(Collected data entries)
┄┄┄┄┄┄┄┄┄┄┄┄┄┄┄┄┄┄┄┄

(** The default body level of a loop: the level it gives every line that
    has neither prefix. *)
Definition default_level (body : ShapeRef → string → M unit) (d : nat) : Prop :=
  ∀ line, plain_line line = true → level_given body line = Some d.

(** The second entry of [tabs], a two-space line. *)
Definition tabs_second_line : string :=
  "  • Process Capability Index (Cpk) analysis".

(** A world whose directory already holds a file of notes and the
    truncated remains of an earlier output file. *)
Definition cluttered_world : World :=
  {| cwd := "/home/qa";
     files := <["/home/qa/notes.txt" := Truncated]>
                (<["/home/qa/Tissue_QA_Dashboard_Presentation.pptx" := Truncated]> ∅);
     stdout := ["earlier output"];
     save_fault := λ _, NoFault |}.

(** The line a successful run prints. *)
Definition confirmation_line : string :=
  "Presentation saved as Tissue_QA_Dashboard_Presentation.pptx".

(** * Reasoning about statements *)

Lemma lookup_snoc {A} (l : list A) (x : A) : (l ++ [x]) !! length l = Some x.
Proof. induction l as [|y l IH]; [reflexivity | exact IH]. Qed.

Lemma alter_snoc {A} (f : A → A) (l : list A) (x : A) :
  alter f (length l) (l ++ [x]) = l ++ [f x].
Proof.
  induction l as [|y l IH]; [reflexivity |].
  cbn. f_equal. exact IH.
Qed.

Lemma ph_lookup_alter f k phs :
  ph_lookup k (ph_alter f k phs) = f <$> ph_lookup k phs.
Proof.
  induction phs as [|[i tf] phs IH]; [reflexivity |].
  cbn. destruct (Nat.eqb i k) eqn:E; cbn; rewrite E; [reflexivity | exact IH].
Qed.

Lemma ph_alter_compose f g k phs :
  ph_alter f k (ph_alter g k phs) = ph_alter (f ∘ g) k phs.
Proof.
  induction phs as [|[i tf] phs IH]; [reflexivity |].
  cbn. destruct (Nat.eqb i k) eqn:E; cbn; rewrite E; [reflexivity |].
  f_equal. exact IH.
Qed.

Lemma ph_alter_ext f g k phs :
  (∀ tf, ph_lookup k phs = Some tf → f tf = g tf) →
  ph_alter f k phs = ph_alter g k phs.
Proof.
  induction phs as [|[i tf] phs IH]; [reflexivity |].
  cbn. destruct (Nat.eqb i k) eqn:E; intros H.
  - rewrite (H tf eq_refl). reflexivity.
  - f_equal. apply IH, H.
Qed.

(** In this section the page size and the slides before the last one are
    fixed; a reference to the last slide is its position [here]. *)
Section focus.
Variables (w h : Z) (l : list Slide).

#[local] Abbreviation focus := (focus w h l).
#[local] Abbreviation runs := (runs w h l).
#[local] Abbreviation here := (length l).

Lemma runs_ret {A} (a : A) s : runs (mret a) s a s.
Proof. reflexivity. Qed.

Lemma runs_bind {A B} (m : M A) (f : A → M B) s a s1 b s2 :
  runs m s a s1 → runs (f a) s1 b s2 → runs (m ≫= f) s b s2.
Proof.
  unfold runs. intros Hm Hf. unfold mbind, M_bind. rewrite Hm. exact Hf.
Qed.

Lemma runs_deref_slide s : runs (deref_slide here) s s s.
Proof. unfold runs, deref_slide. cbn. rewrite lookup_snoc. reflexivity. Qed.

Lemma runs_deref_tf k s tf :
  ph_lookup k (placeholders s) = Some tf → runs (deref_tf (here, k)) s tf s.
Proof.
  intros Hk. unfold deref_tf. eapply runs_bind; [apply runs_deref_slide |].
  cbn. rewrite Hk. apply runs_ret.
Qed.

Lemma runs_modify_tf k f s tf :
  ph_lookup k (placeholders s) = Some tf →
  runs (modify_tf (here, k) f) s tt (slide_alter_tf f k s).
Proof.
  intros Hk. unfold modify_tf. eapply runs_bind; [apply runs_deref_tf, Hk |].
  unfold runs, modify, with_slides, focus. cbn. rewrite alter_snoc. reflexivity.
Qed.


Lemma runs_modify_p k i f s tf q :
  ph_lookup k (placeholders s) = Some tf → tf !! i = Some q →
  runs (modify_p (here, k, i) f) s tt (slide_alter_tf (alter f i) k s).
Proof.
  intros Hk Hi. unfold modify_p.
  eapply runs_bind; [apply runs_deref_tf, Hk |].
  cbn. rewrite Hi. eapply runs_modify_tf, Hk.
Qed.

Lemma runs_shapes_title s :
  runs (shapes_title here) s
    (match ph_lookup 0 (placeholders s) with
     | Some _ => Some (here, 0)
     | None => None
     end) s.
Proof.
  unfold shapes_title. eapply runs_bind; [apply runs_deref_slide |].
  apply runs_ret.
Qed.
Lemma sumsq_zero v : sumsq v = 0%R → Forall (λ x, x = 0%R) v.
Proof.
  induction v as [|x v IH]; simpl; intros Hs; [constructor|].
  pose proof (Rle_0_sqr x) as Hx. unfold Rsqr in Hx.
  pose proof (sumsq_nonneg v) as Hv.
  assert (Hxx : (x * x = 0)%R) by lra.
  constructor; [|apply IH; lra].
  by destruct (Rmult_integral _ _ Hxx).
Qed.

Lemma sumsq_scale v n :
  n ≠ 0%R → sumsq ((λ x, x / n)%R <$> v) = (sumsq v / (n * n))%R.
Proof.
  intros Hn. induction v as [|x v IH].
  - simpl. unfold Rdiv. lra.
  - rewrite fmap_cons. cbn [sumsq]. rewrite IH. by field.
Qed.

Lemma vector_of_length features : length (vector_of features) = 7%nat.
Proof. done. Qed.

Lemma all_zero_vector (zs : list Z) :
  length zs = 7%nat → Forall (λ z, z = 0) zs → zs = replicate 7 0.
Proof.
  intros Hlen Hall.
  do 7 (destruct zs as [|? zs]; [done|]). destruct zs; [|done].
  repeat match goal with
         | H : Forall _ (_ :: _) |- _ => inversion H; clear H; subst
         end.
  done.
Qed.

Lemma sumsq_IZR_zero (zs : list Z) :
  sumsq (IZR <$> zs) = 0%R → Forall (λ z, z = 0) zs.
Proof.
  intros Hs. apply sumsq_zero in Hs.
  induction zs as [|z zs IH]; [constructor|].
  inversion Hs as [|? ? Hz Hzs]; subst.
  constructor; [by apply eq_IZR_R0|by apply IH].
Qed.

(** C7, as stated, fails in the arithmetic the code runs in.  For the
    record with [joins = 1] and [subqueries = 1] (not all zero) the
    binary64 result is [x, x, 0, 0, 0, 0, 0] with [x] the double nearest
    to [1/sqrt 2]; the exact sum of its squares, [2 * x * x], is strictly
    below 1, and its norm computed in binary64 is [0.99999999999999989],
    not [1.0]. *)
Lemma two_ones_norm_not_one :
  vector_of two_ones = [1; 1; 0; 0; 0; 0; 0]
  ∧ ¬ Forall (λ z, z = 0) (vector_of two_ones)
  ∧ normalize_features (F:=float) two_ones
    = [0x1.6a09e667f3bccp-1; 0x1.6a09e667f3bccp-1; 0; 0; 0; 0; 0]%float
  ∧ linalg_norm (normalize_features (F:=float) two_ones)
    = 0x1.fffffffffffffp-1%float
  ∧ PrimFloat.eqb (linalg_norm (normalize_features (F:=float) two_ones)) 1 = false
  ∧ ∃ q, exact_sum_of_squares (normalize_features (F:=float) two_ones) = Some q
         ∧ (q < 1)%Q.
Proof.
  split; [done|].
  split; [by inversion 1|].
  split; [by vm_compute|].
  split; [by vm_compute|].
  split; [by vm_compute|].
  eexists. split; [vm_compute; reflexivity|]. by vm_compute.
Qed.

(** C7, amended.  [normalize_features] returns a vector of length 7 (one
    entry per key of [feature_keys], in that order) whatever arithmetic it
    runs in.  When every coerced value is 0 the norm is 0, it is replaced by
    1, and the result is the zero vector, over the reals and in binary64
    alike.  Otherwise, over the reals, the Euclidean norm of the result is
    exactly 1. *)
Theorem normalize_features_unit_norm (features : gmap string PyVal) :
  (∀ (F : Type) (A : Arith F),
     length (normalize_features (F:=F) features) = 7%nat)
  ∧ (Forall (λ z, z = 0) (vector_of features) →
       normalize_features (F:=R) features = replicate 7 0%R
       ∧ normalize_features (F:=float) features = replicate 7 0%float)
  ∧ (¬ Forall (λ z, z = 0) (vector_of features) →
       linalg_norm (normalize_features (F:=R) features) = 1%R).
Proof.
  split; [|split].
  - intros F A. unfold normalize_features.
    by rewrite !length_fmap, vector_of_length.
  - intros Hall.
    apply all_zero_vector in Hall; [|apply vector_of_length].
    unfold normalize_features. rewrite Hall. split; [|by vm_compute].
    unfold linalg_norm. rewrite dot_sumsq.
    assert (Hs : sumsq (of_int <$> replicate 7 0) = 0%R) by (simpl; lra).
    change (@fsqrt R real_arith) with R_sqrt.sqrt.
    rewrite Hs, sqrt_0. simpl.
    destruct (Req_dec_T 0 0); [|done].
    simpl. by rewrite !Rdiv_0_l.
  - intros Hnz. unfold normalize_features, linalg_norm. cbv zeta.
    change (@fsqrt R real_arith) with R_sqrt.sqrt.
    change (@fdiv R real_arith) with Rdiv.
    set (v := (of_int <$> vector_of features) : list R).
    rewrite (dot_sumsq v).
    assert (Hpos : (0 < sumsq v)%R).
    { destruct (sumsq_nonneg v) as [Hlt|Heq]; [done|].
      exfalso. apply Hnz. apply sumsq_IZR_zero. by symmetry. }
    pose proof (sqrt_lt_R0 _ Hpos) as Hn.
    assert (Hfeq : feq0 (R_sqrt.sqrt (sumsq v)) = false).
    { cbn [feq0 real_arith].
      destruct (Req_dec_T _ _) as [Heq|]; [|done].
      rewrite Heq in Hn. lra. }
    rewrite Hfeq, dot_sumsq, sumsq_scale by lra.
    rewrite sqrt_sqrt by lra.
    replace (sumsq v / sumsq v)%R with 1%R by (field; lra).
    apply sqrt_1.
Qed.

┄┄┄┄┄┄┄┄┄┄┄┄┄┄┄┄┄┄┄┄

**Directions for this task**
The lines above from the one with "Lemma runs_modify_tf k" through the one with "Lemma runs_shapes_title s" are to be duplicated exactly, ends included, with nothing added.

**Expected answer**
Lemma runs_modify_tf k f s tf :
  ph_lookup k (placeholders s) = Some tf →
  runs (modify_tf (here, k) f) s tt (slide_alter_tf f k s).
Proof.
  intros Hk. unfold modify_tf. eapply runs_bind; [apply runs_deref_tf, Hk |].
  unfold runs, modify, with_slides, focus. cbn. rewrite alter_snoc. reflexivity.
Qed.


Lemma runs_modify_p k i f s tf q :
  ph_lookup k (placeholders s) = Some tf → tf !! i = Some q →
  runs (modify_p (here, k, i) f) s tt (slide_alter_tf (alter f i) k s).
Proof.
  intros Hk Hi. unfold modify_p.
  eapply runs_bind; [apply runs_deref_tf, Hk |].
  cbn. rewrite Hi. eapply runs_modify_tf, Hk.
Qed.

Lemma runs_shapes_title s :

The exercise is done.